R.I.P. Marsha Hunt (1917-2022)



Marsha Hunt, one of the last surviving actors from Hollywood's so-called Golden Age of the 1930s and 1940s, has died. She was 104.

Key points: Born in Chicago in 1917, Marsha Hunt went on to have a busy career in Hollywood Her work suddenly "dried up" after becoming involved with liberal causes, she said in 1996 After the disruption to her film career, she found work in the theatre and on TV series Hunt, who appeared in more than 100 movies and TV shows, died on Wednesday at her home in California, announced Roger Memos, the writer-director of a 2015 documentary about her life.

The actor had a busy film career, during which she worked with performers ranging from Laurence Olivier to Andy Griffith, before it was disrupted by a McCarthy-era blacklist.

A promising career which suddenly 'dried up' Born in 1917 in Chicago, Hunt arrived in Hollywood in 1935 and over the next 15 years appeared in dozens of films, from the Preston Sturges comedy Easy Living to the adaptation of Jane Austen's Pride and Prejudice that starred Olivier and Greer Garson.

She went on to play demure roles in a series of films for Paramount, including The Accusing Finger and Come on Leathernecks, but, as she told The Associated Press in 2020, she was tired of "sweet young things" and begged for more substantial work.

In the 2015 documentary Marsha Hunt's Sweet Adversity, she remembered almost getting the part of Melanie Wilkes in Gone with the Wind, even being assured by producer David Selznick.

Within days, Olivia de Havilland was announced as the actor who would play Melanie for the 1939 epic.

"That's the day I grew up," Hunt said in the documentary.

"That's the day I knew I could never have my heart broken again by this profession of acting."

She left Paramount for MGM around the time of Gone with the Wind and had lead or supporting roles in These Glamour Girls, Flight Command and The Human Comedy among other movies.

She was well under 40 when MGM named her "Hollywood's Youngest Character Actress".

And by the early 1950s, she was enough of a star to appear on the cover of Life magazine and seemed set to thrive in the new medium of television.

But just as her career was thriving, suddenly, "the work dried up", she recalled in 1996.

Work unravelled after embracing liberal causes - The reason, she learned from her agent, was that the communist-hunting Red Channels publication had revealed that she attended a peace conference in Stockholm and other supposedly suspicious gatherings.

"I'd made 54 movies in my first 16 years in Hollywood," Hunt said in 1996.

"In the last 45 years, I've made eight.

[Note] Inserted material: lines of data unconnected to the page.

(** * Workshop admin dashboard: task sequencer, workshop lifecycle,
      leaderboard ranks and group codes

    A shallow embedding of the state-changing handlers of the admin
    components:

    - [WorkshopTasksTab.tsx]: [toggleTaskActive], [handleEndTask];
    - [WorkshopOverviewTab.tsx]: [handleStartWorkshop], [handleEndWorkshop]
      and the two conditions that render the Start and End buttons;
    - [WorkshopLeaderboardTab]: [refreshLeaderboard], [handleAdjustPoints];
    - [WorkshopGroupsTab]: [generateCode].

    The managed backend is a record of tables; a table is the list of its
    rows and [from(t).update(p).eq(col, v)] rewrites every row whose column
    [col] equals [v].  Handlers live in a small state monad that threads the
    backend, the outcome of each request, the requests sent and the toasts
    shown. *)

From Stdlib Require Import ZArith NArith Bool String Ascii List Lia.
From Stdlib Require Import Permutation Sorted.
From Stdlib Require Import DecimalString DecimalNat.
Import ListNotations.

Open Scope string_scope.
Open Scope Z_scope.
Open Scope list_scope.

(** ** Rows *)

(** [interface Task] of WorkshopTasksTab.tsx, plus the [workshop_id] column
    that [select('*')] brings along.  [task_order] and [points] are integer
    columns, so the JavaScript arithmetic on them is exact and [Z] models
    it.  [start_time] holds the ISO string of [new Date().toISOString()]. *)
Module Task.
Record t := mk {
  id : string;
  workshop_id : string;
  title : string;
  description : option string;
  points : Z;
  timer_minutes : option Z;
  is_active : bool;
  is_ended : bool;
  task_order : Z;
  start_time : option string
}.
End Task.

(** [interface Workshop] of AdminWorkshopDetail.tsx, plus [updated_at],
    which [handleStartWorkshop] writes.  [status] is a nullable TEXT column
    (migration: [DEFAULT 'draft']). *)
Module Workshop.
Record t := mk {
  id : string;
  title : string;
  description : option string;
  duration : option string;
  banner_url : option string;
  created_at : option string;
  updated_at : option string;
  status : option string
}.
End Workshop.

(** [interface LeaderboardEntry], restricted to the columns of the
    [workshop_leaderboard] table ([workshop_groups] and [members] are joined
    in by [fetchLeaderboard] and never written). *)
Module Entry.
Record t := mk {
  id : string;
  workshop_id : string;
  group_id : string;
  total_score : Z;
  tasks_completed : Z;
  rank : option Z
}.
End Entry.

(** ** Update objects

    The argument of [.update({...})]: a column that is absent keeps its
    value.  [start_time: null] is [Some None]. *)

Definition keep_or {A} (old : A) (new : option A) : A :=
  match new with
  | Some v => v
  | None => old
  end.

Record TaskPatch := {
  set_is_active : option bool;
  set_is_ended : option bool;
  set_start_time : option (option string)
}.

Record WorkshopPatch := {
  set_status : option string;
  set_updated_at : option string
}.

Record EntryPatch := {
  set_total_score : option Z;
  set_rank : option Z
}.

Definition patch_task (p : TaskPatch) (r : Task.t) : Task.t :=
  {| Task.id := Task.id r;
     Task.workshop_id := Task.workshop_id r;
     Task.title := Task.title r;
     Task.description := Task.description r;
     Task.points := Task.points r;
     Task.timer_minutes := Task.timer_minutes r;
     Task.is_active := keep_or (Task.is_active r) (set_is_active p);
     Task.is_ended := keep_or (Task.is_ended r) (set_is_ended p);
     Task.task_order := Task.task_order r;
     Task.start_time := keep_or (Task.start_time r) (set_start_time p) |}.

Definition patch_workshop (p : WorkshopPatch) (r : Workshop.t) : Workshop.t :=
  {| Workshop.id := Workshop.id r;
     Workshop.title := Workshop.title r;
     Workshop.description := Workshop.description r;
     Workshop.duration := Workshop.duration r;
     Workshop.banner_url := Workshop.banner_url r;
     Workshop.created_at := Workshop.created_at r;
     Workshop.updated_at :=
       keep_or (Workshop.updated_at r) (option_map Some (set_updated_at p));
     Workshop.status :=
       keep_or (Workshop.status r) (option_map Some (set_status p)) |}.

Definition patch_entry (p : EntryPatch) (r : Entry.t) : Entry.t :=
  {| Entry.id := Entry.id r;
     Entry.workshop_id := Entry.workshop_id r;
     Entry.group_id := Entry.group_id r;
     Entry.total_score := keep_or (Entry.total_score r) (set_total_score p);
     Entry.tasks_completed := Entry.tasks_completed r;
     Entry.rank := keep_or (Entry.rank r) (option_map Some (set_rank p)) |}.

(** ** The backend *)

Record DB := {
  workshops : list Workshop.t;
  workshop_tasks : list Task.t;
  workshop_leaderboard : list Entry.t
}.

(** [.update(patch).eq(col, v)]: every row whose [col] is [v] is patched,
    the others are left alone; no row matching is not an error. *)
Definition update_where {R : Type} (col : R -> string) (v : string)
    (patch : R -> R) (tbl : list R) : list R :=
  map (fun r => if String.eqb (col r) v then patch r else r) tbl.

(** The four shapes of write the handlers send. *)
Inductive Request :=
| UpdateTaskById (id : string) (p : TaskPatch)
| UpdateTasksByWorkshop (workshop_id : string) (p : TaskPatch)
| UpdateWorkshopById (id : string) (p : WorkshopPatch)
| UpdateEntryById (id : string) (p : EntryPatch).

(** What the backend does with a request it accepts. *)
Definition apply_request (rq : Request) (d : DB) : DB :=
  match rq with
  | UpdateTaskById i p =>
      {| workshops := workshops d;
         workshop_tasks := update_where Task.id i (patch_task p) (workshop_tasks d);
         workshop_leaderboard := workshop_leaderboard d |}
  | UpdateTasksByWorkshop w p =>
      {| workshops := workshops d;
         workshop_tasks :=
           update_where Task.workshop_id w (patch_task p) (workshop_tasks d);
         workshop_leaderboard := workshop_leaderboard d |}
  | UpdateWorkshopById i p =>
      {| workshops := update_where Workshop.id i (patch_workshop p) (workshops d);
         workshop_tasks := workshop_tasks d;
         workshop_leaderboard := workshop_leaderboard d |}
  | UpdateEntryById i p =>
      {| workshops := workshops d;
         workshop_tasks := workshop_tasks d;
         workshop_leaderboard :=
           update_where Entry.id i (patch_entry p) (workshop_leaderboard d) |}
  end.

That shows what a blacklist can do to a career."

Alongside Hollywood stars Lauren Bacall, Humphrey Bogart and Danny Kaye, Hunt also went to Washington in 1947 to protest the House Un-American Activities Committee, which was conducting a witch-hunt for communists in the film industry. "MGM was sheer magic," she recalled in a 2007 Associated Press interview.

"I was never a communist or even interested in the communist cause," she declared in 1996.

"I was a political innocent defending my industry."

In the early 1950s, shortly after the Cold War began, hundreds of entertainment industry workers were blacklisted in Hollywood on suspicion of being communists.

Hunt concentrated on the theatre, where the blacklist was not observed, until she began occasionally getting film work again in the late 1950s.

She appeared in the touring companies of The Cocktail Party, The Lady's Not for Burning and The Tunnel of Love, and on Broadway in The Devil's Disciple, Legend of Sarah and The Paisley Convertible.

With a couple of exceptions, such as producer Stanley Kramer's 1952 family comedy The Happy Time, she was unseen on the big screen for most of the 1950s.

She later appeared in many TV series, including My Three Sons, Matlock, All in the Family and Murder, She Wrote.

Hunt’s early marriage to director Jerry Hopper ended in divorce. In 1948 she married film writer Robert Presnell Jr, and they had one daughter, who died soon after her premature birth. They remained married until his death in 1986.

Hunt remained vigorous and elegant in old age. In 1993, she put out The Way We Wore: Styles of the 1930s and '40s and Our World Since Then, a lavishly illustrated book of the fashions during her Hollywood heyday.

A lifelong political activist, Hunt had a brush with terror in 1962 when she took part in a forum on right-wing extremists and two other participants' homes were damaged by homemade bombs the very same evening.

"The ashen-faced actress said her home probably escaped the bomb attack only because the terrorists were unable to find out where she lived," the Los Angeles Times reported. Police were sent to guard her home.

More recently, she helped create a refuge for the homeless in Los Angeles' Sherman Oaks neighbourhood, where she lived and was feted with the title of honorary mayor.

Looking back on her activist years, Hunt remarked in 1996: "I never craved an identity as a figure of controversy. But having weathered it and found other interests in the meantime, I can look back with some philosophy."